About this task -> Your answer must be an exact repetition of every record.

(Exercise data)

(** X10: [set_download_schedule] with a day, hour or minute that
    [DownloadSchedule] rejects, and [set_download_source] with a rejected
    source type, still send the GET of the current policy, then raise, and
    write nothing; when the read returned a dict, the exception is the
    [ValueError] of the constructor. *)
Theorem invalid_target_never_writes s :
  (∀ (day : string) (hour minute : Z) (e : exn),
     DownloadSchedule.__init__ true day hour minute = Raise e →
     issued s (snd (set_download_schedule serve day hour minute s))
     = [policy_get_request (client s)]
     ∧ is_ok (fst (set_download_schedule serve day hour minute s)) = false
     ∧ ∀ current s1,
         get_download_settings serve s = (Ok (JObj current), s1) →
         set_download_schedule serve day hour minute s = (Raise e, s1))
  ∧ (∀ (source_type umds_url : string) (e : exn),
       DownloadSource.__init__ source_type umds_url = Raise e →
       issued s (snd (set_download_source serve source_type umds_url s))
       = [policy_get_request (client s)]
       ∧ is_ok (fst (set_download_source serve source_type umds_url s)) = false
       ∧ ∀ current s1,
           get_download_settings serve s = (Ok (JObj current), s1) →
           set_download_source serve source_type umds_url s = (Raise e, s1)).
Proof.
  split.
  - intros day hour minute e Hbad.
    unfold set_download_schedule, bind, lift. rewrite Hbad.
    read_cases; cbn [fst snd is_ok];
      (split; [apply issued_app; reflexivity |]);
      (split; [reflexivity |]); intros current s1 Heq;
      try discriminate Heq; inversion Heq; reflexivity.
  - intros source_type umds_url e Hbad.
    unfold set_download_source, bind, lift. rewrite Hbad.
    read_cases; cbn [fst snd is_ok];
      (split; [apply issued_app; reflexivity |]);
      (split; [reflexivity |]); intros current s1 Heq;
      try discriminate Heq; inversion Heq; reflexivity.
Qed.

(End Exercise data)

Answer space ->
(** X10: [set_download_schedule] with a day, hour or minute that
    [DownloadSchedule] rejects, and [set_download_source] with a rejected
    source type, still send the GET of the current policy, then raise, and
    write nothing; when the read returned a dict, the exception is the
    [ValueError] of the constructor. *)
Theorem invalid_target_never_writes s :
  (∀ (day : string) (hour minute : Z) (e : exn),
     DownloadSchedule.__init__ true day hour minute = Raise e →
     issued s (snd (set_download_schedule serve day hour minute s))
     = [policy_get_request (client s)]
     ∧ is_ok (fst (set_download_schedule serve day hour minute s)) = false
     ∧ ∀ current s1,
         get_download_settings serve s = (Ok (JObj current), s1) →
         set_download_schedule serve day hour minute s = (Raise e, s1))
  ∧ (∀ (source_type umds_url : string) (e : exn),
       DownloadSource.__init__ source_type umds_url = Raise e →
       issued s (snd (set_download_source serve source_type umds_url s))
       = [policy_get_request (client s)]
       ∧ is_ok (fst (set_download_source serve source_type umds_url s)) = false
       ∧ ∀ current s1,
           get_download_settings serve s = (Ok (JObj current), s1) →
           set_download_source serve source_type umds_url s = (Raise e, s1)).
Proof.
  split.
  - intros day hour minute e Hbad.
    unfold set_download_schedule, bind, lift. rewrite Hbad.
    read_cases; cbn [fst snd is_ok];
      (split; [apply issued_app; reflexivity |]);
      (split; [reflexivity |]); intros current s1 Heq;
      try discriminate Heq; inversion Heq; reflexivity.
  - intros source_type umds_url e Hbad.
    unfold set_download_source, bind, lift. rewrite Hbad.
    read_cases; cbn [fst snd is_ok];
      (split; [apply issued_app; reflexivity |]);
      (split; [reflexivity |]); intros current s1 Heq;
      try discriminate Heq; inversion Heq; reflexivity.
Qed.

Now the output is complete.